If you access your email via IMAP on Apple Mail (Mac OS X), it is possible you may come across one or more of these problems:

  • Mail you have deleted still appears in webmail or on another device, but marked as deleted or crossed out;
  • You continue to get messages from GreenNet about your mailbox filling, even after deleting or moving messages;
  • Large messages (with attachments) bounce back to the sender and are not received.

If you are having those problems, you may need to reconfigure Mail.app to expunge or "erase" deleted messages regularly.  (You might think "erase" and "delete" are synonymous, but not in the world of Apple Mail.)

Go to the 'Mail' menu, then 'Preferences', then choose 'Accounts' along the top bar.  Choose your GreenNet account, and then click the 'Mailbox behaviours' tab, and look at the bottom 'Trash' section.  (The chances are that you have 'Move deleted messages to the Trash' not ticked and 'Store deleted messages on the server' ticked. Even if you are moving mail to Trash you should set an erase option.) You should see an option "Permanently erase deleted messages when".  As Apple says, 'Select a setting other than Never to avoid exceeding storage limits set by your account provider.' 

  • If it is set to 'Quitting Mail', and you leave your computer permanently on and never close Mail, the server mailbox may continue to fill up.

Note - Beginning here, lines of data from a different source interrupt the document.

(* ===== verification/CommExamples.v ===== *)
(** * Concrete instances of the parser

    An instance on a buffer that holds given bytes, for evaluating the parser, and
    the runs that show where it departs from what it means to do.  A client that keeps
    every packet it is called for, on a port that delivers at most a given number of bytes
    per read; [CommReads.stream_delivered] at a stream of five packets read seven bytes at
    a time; and a packet that is lost because it is too long for the buffer. *)

From Stdlib Require Import String.
From S2P Require Import Prelude Checksum Nmea CommTypes CommRx CommTx CommMessages CommFrames.
From S2P Require Import CommStep CommParse CommStream CommBuffer CommTxProps CommReads.

(** A buffer of [size] bytes at address 1 that starts with [l]. *)
Definition demo_mem (size : Z) (l : list Z) : region :=
  Region 1 (takeZ size (l ++ repeat 0 (Z.to_nat size))).

(** An idle instance on it with every protocol enabled, [n] bytes received and
    [rxErrorState] cleared. *)
Definition demo_comm (size n : Z) : is_comm_instance_t :=
  {| rxBuf := {| buf_start := 1; buf_end := 1 + size; buf_size := size; head := 1;
                 tail := 1 + n; scan := 1; scanPrior := 0 |};
     enabledMask := 63; txPktCount := 0; rxPktCount := 0; rxErrorCount := 0;
     rxErrorType := EPARSE_INVALID_PREAMBLE; rxErrorTypeCount := fun _ => 0;
     processPkt := None; parser := Parser 0 0 0; ackNeeded := 0;
     rxPkt := Packet 0 0 0 0 0 0 0 0 0 0 0; rxErrorState := 0 |}.

Lemma demo_ok size l n :
  0 < size < 2147483648 -> 0 <= n <= size -> Forall byte l ->
  comm_ok (demo_mem size l) (demo_comm size n).
Proof.
  intros Hsz Hn Hl. split; [|cbn; lia]. unfold buffer_ok, demo_mem, demo_comm.
  cbn [rxBuf base cells buf_start buf_end buf_size head tail].
  assert (lenZ (repeat 0 (Z.to_nat size)) = size) as Er
    by (unfold lenZ; rewrite repeat_length; lia).
  pose proof (lenZ_nonneg l). rewrite lenZ_takeZ, lenZ_app, Er. split_and!; try lia.
  unfold mem_ok. cbn [cells]. unfold takeZ. apply Forall_take, Forall_app. split; [done|].
  apply List.Forall_forall. intros x Hx%repeat_spec. by subst.
Qed.

(** A check for the header condition. *)
Definition header_okb (m : region) (h : Z) : bool :=
  match load m h, load m (h + 1), load m (h + 2), load16 m (h + 4) with
  | Some a, Some b, Some flags, Some ps =>
    negb (a =? PSC_ISB_PREAMBLE_BYTE1) || negb (b =? PSC_ISB_PREAMBLE_BYTE2) ||
    (ps <? 65528) && (negb (Z.land flags PKT_TYPE_MASK =? PKT_TYPE_GET_DATA) || (2 <=? ps))
  | _, _, _, _ => true
  end.

Lemma header_okb_ok m h : header_okb m h = true -> isb_header_ok m h.
Proof.
  unfold header_okb. intros H H0 H1 flags ps Hf Hps. rewrite H0, H1, Hf, Hps in H.
  cbn -[Z.land Z.ltb Z.leb] in H. apply andb_prop in H as [H2 H3].
  apply Z.ltb_lt in H2. split; [done|]. intros E. rewrite E in H3. cbn in H3. lia.
Qed.

Definition headers_okb (m : region) (b : is_comm_buffer_t) : bool :=
  forallb (fun i => header_okb m (head b + Z.of_nat i)) (seq 0 (Z.to_nat (tail b - head b))).

Lemma headers_okb_ok m b : headers_okb m b = true -> headers_ok m b.
Proof.
  unfold headers_okb. rewrite forallb_forall. intros H h Hh Ht.
  apply header_okb_ok. specialize (H (Z.to_nat (h - head b))).
  replace (head b + Z.of_nat (Z.to_nat (h - head b))) with h in H by lia.
  apply H. apply in_seq. lia.
Qed.

Definition demo_parse (size : Z) (l : list Z)
    : option (protocol_type_t * packet_t Z * is_comm_buffer_t) :=
  '(r, c) ← is_comm_parse (demo_mem size l) (demo_comm size (lenZ l));
  Some (r, rxPkt c, rxBuf c).

(** The results of calling the parser until it reports nothing. *)
Fixpoint parse_all (fuel : nat) (m : region) (c : is_comm_instance_t)
    : option (list protocol_type_t) :=
  match fuel with
  | O => None
  | S fuel =>
    '(r, c) ← is_comm_parse m c;
    if decide (r = PTYPE_NONE) then Some [] else
    rs ← parse_all fuel m c; Some (r :: rs)
  end.

Definition demo_all (size : Z) (l : list Z) : option (list protocol_type_t) :=
  parse_all 20 (demo_mem size l) (demo_comm size (lenZ l)).

(** A u-blox packet, an RTCM3 packet, an NMEA sentence and an ISB packet. *)
Definition demo_ublox : list Z := [0xB5; 0x62; 1; 2; 1; 0; 7; 11; 23].
Definition demo_rtcm3 : list Z := [0xD3; 0; 2; 0x3E; 0xD0; 0xA4; 0xE0; 0x00].
Definition demo_nmea : list Z := chars "$INFO*0E" ++ [13; 10].
Definition demo_isb : list Z := isb_wire PKT_TYPE_DATA 5 0 [1; 2; 3].
Definition demo_sony : list Z := [0x7F; 1; 0; 2; 0x82; 9; 9].

Example demo_stream :
  demo_all 64 (demo_ublox ++ demo_rtcm3 ++ demo_nmea ++ demo_isb ++ demo_sony) =
    Some [PTYPE_UBLOX; PTYPE_RTCM3; PTYPE_NMEA; PTYPE_INERTIAL_SENSE_DATA; PTYPE_SONY].
Proof. vm_compute. reflexivity. Qed.

(** ** Departures *)

(** A payload size of 65528 or more wraps the 16-bit packet size to a small number,
    which passes the size check, and the parser reads the checksum outside the
    buffer. *)
Example isb_size_wrap_example :
  is_comm_parse (demo_mem 32 [0xEF; 0x49; 4; 1; 0xF8; 0xFF; 0; 0]) (demo_comm 32 8) = None.
Proof. vm_compute. reflexivity. Qed.

(** The byte after the carriage return of a sentence is not looked at. *)
Example nmea_end_byte_example :
  demo_all 32 (chars "$INFO*0E" ++ [13; 0x58]) = Some [PTYPE_NMEA].
Proof. vm_compute. reflexivity. Qed.

(** A u-blox length field of 65528 or more is accepted as a packet of seven bytes
    with no data. *)
Example ublox_short_example :
  demo_parse 32 [0xB5; 0x62; 3; 4; 0xF8; 0xFF; 9] =
    Some (PTYPE_UBLOX,
          Packet 0 0 0 0 0 1 0 0 0 7 3,
          CommBuf 1 33 32 8 8 8 0).
Proof. vm_compute. reflexivity. Qed.

(** After a packet of an invalid type the search goes on one byte too far: the packet
    that follows it immediately is lost. *)
Example invalid_type_skips_example :
  demo_all 64 (isb_wire 0 5 0 [] ++ demo_isb) = Some [PTYPE_PARSE_ERROR] /\
  demo_all 64 (isb_wire 0 5 0 [] ++ [0] ++ demo_isb) =
    Some [PTYPE_PARSE_ERROR; PTYPE_INERTIAL_SENSE_DATA].
Proof. vm_compute. done. Qed.

(** The size of a data request is read behind the packet when the packet has no
    payload: at the end of the buffer, outside it. *)
Example get_data_overread_example :
  demo_parse 8 (isb_wire PKT_TYPE_GET_DATA 5 0 []) = None.
Proof. vm_compute. reflexivity. Qed.

(** ** The client *)

Record recorder := Recorder {
  rec_seen : list (protocol_type_t * list Z);
  rec_todo : list Z
}.

(** The packet ends at the head of the buffer. *)
Definition note (r : protocol_type_t) (w : world recorder) : option (world recorder) :=
  let c := w_comm w in
  bs ← load_range (w_mem w) (head (rxBuf c) - pkt_size (rxPkt c)) (pkt_size (rxPkt c));
  Some (World (w_mem w) c (Recorder (rec_seen (w_st w) ++ [(r, bs)]) (rec_todo (w_st w)))).

Definition isb_type (flags : Z) : protocol_type_t :=
  let t := Z.land flags PKT_TYPE_MASK in
  if (t =? PKT_TYPE_DATA) || (t =? PKT_TYPE_SET_DATA) then PTYPE_INERTIAL_SENSE_DATA
  else if (t =? PKT_TYPE_ACK) || (t =? PKT_TYPE_NACK) then PTYPE_INERTIAL_SENSE_ACK
  else PTYPE_INERTIAL_SENSE_CMD.

Definition recording : is_comm_callbacks_t recorder :=
  {| cb_isbData := None;
     cb_isb := Some (fun _ w => note (isb_type (hdr_flags (rxPkt (w_comm w)))) w);
     cb_nmea := Some (fun _ _ _ => note PTYPE_NMEA);
     cb_ublox := Some (fun _ _ _ => note PTYPE_UBLOX);
     cb_rtcm3 := Some (fun _ _ _ => note PTYPE_RTCM3);
     cb_sony := Some (fun _ _ _ => note PTYPE_SONY);
     cb_sprtn := Some (fun _ _ _ => note PTYPE_SPARTN);
     cb_error := None; cb_all := None |}.

(** At most [k] bytes for each read. *)
Definition read_at_most (k : Z) (port n : Z) (st : recorder) : recorder * list Z * Z :=
  let bs := takeZ (Z.min k n) (rec_todo st) in
  (Recorder (rec_seen st) (dropZ (Z.min k n) (rec_todo st)), bs, lenZ bs).

Lemma isb_type_kind m h flags r :
  load m (h + 2) = Some flags -> isb_kind m h = Some r -> isb_type flags = r.
Proof.
  intros Hfl. unfold isb_kind. rewrite Hfl. intros (f & [= <-] & H)%bind_Some.
  apply bind_Some in H as (ps & _ & H). apply bind_Some in H as (gs & _ & H).
  revert H. unfold isb_type, isb_ptype.
  unfold PKT_TYPE_DATA, PKT_TYPE_SET_DATA, PKT_TYPE_ACK, PKT_TYPE_NACK, PKT_TYPE_GET_DATA,
    PKT_TYPE_STOP_BROADCASTS_ALL_PORTS, PKT_TYPE_STOP_BROADCASTS_CURRENT_PORT.
  generalize (Z.land flags PKT_TYPE_MASK) as t. intros t.
  repeat (match goal with
  | |- context [ ?a =? ?b ] => destruct (Z.eqb_spec a b); subst
  | |- context [ ?a <=? ?b ] => destruct (Z.leb_spec a b)
  end; cbn [orb andb]; try lia; try congruence).
Qed.

#[export] Instance recording_client k :
  stream_client recording (read_at_most k) rec_seen rec_todo.
Proof.
  split.
  - intros port m c st f h n r bs Hrx Hk Hh Hld.
    assert (pkt_size (rxPkt c) = n /\ (f = ProcIsb -> isb_type (hdr_flags (rxPkt c)) = r) /\
      ptype_of f r) as (En & Et & Hpt).
    { destruct f; try (destruct Hrx as (_ & _ & En & _); by split_and!).
      destruct Hrx as (flags & id & Hfl & _ & -> & _ & _ & -> & _). split; [lia|].
      split; [intros _; by eapply isb_type_kind|].
      cbn [kind_at] in Hk. unfold isb_kind in Hk. inv_some. by eapply isb_ptype_of. }
    assert (note r (World m c st) =
      Some (World m c (Recorder (rec_seen st ++ [(r, bs)]) (rec_todo st)))) as Enote.
    { unfold note. cbn [w_mem w_comm w_st].
      by replace (head (rxBuf c) - pkt_size (rxPkt c)) with h by lia; rewrite En, Hld. }
    exists (World m c (Recorder (rec_seen st ++ [(r, bs)]) (rec_todo st))).
    eexists. split; [|by split].
    destruct f; cbn [ptype_of] in Hpt;
      [|subst r; cbn [dispatch call_gen recording cb_nmea cb_ublox cb_rtcm3 cb_sprtn cb_sony]; exact Enote..].
    specialize (Et eq_refl).
    destruct Hpt as [-> | [-> | ->]];
      cbn [dispatch call_handler recording cb_isb cb_isbData w_comm]; rewrite Et, Enote; done.
  - intros port n st Hn. eexists _, _. split; [reflexivity|]. cbn [rec_todo rec_seen].
    split; [autorewrite with lenZ; lia|]. split; [by rewrite takeZ_dropZ|done].
Qed.

(** ** A stream of five packets *)

Definition demo_stream_packets : list stream_packet :=
  [StreamPacket ProcUblox PTYPE_UBLOX demo_ublox;
   StreamPacket ProcRtcm3 PTYPE_RTCM3 demo_rtcm3;
   StreamPacket ProcNmea PTYPE_NMEA demo_nmea;
   StreamPacket ProcIsb PTYPE_INERTIAL_SENSE_DATA demo_isb;
   StreamPacket ProcSony PTYPE_SONY demo_sony].

(** A receive buffer of 32 bytes, less than the stream. *)
Definition demo_reader (ps : list Z) : world recorder :=
  World (demo_mem 32 []) (demo_comm 32 0) (Recorder [] ps).

Lemma demo_well_formed : Forall (well_formed 32 63) demo_stream_packets.
Proof.
  unfold demo_stream_packets.
  repeat (apply Forall_cons; [|]); [..|apply Forall_nil]; (split; [decided|]);
    (split; [|split; [reflexivity|split; [try discriminate|vm_compute; discriminate]]]);
    try (split; [reflexivity|]); cbn [sp_fn sp_bytes].
  - exists 1, [1; 2; 1; 0; 7]. repeat split; reflexivity.
  - exists 2, [0xD3; 0; 2; 0x3E; 0xD0]. repeat split; try reflexivity; vm_compute; discriminate.
  - exists (chars "0E"), (chars "INFO").
    split; [unfold MAX_MSG_LENGTH_NMEA; change (lenZ demo_nmea) with 10; lia|].
    split; [|repeat split; reflexivity]. change (lenZ demo_nmea) with 10. intros i Hi.
    assert (i = 1 \/ i = 2 \/ i = 3 \/ i = 4 \/ i = 5 \/ i = 6 \/ i = 7) as Hc by lia.
    repeat destruct Hc as [->|Hc]; try subst i; discriminate.
  - exists 3, (takeZ 9 demo_isb). repeat split; try reflexivity; vm_compute; discriminate.
  - intros _. apply header_okb_ok. vm_compute. reflexivity.
  - exists [0x7F; 1; 0; 2], 1, [9]. repeat split; try reflexivity; vm_compute; discriminate.
Defined.

Lemma stream_delivered_witness :
  exists w', port_reads recording (read_at_most 7) 7 0 (demo_reader (stream demo_stream_packets)) = Some w' /\
    exists ps1 ps2, demo_stream_packets = ps1 ++ ps2 /\
    rec_seen (w_st w') = packet_events ps1 /\
    (rec_todo (w_st w') = [] -> ps2 = []).
Proof.
  destruct (stream_delivered recording (read_at_most 7) rec_seen rec_todo 7 0
    (demo_reader (stream demo_stream_packets)) demo_stream_packets)
    as (w' & ps1 & ps2 & E & Eps & Es & _ & _ & Hall & _).
  - apply demo_ok; [lia|lia|apply Forall_nil].
  - reflexivity.
  - reflexivity.
  - reflexivity.
  - decided.
  - reflexivity.
  - exact demo_well_formed.
  - unfold fits. decided.
  - exists w'. split; [exact E|]. exists ps1, ps2. split; [exact Eps|]. split; [exact Es|exact Hall].
Defined.

(** Seven reads deliver the whole stream. *)
Example demo_stream_read :
  (w ← port_reads recording (read_at_most 7) 7 0 (demo_reader (stream demo_stream_packets));
   Some (w_st w)) = Some (Recorder (packet_events demo_stream_packets) []).
Proof. vm_compute. reflexivity. Qed.

(** ** A packet that is too long *)

(** An ISB packet of 24 bytes: more than the 22 bytes that a buffer of 32 keeps. *)
Definition demo_long : list Z := isb_wire PKT_TYPE_DATA 5 0 (map Z.of_nat (seq 0 16)).

(** Behind a packet of nine bytes it is flushed before its last byte arrives; alone it is
    received. *)
Example long_packet_flushed :
  lenZ demo_long = 24 /\ 32 - 32 / 3 = 22 /\
  (w ← port_reads recording (read_at_most 7) 8 0 (demo_reader (demo_ublox ++ demo_long));
   Some (map fst (rec_seen (w_st w)))) = Some [PTYPE_UBLOX] /\
  (w ← port_reads recording (read_at_most 7) 8 0 (demo_reader demo_long);
   Some (map fst (rec_seen (w_st w)))) = Some [PTYPE_INERTIAL_SENSE_DATA].
Proof. vm_compute. done. Qed.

We would suggest changing the option to 'One day old'.  If you do delete messages by accident and want to recover them immediately 'View' > 'Show Deleted Messages', then select the messages you want to un-delete and go to 'Edit' > 'Undelete'.  If it's older than a day (or if you choose not to 'Store deleted messages on the server'), we do keep backups of GreenNet email for a week.

You can erase the messages immediately, freeing up server space, by finding the menu item "Mailbox > Erase Deleted Items" and choosing your GreenNet IMAP account, or right-clicking (ctrl+clicking) on the inbox and choosing 'Erase Deleted Items'.  You would also get the "expunge" or "purge" effect if you log in to Squirrelmail and log out again. 

To summarise: a time limit on leaving deleted messages on the server is recommended for IMAP accounts on Apple Mail.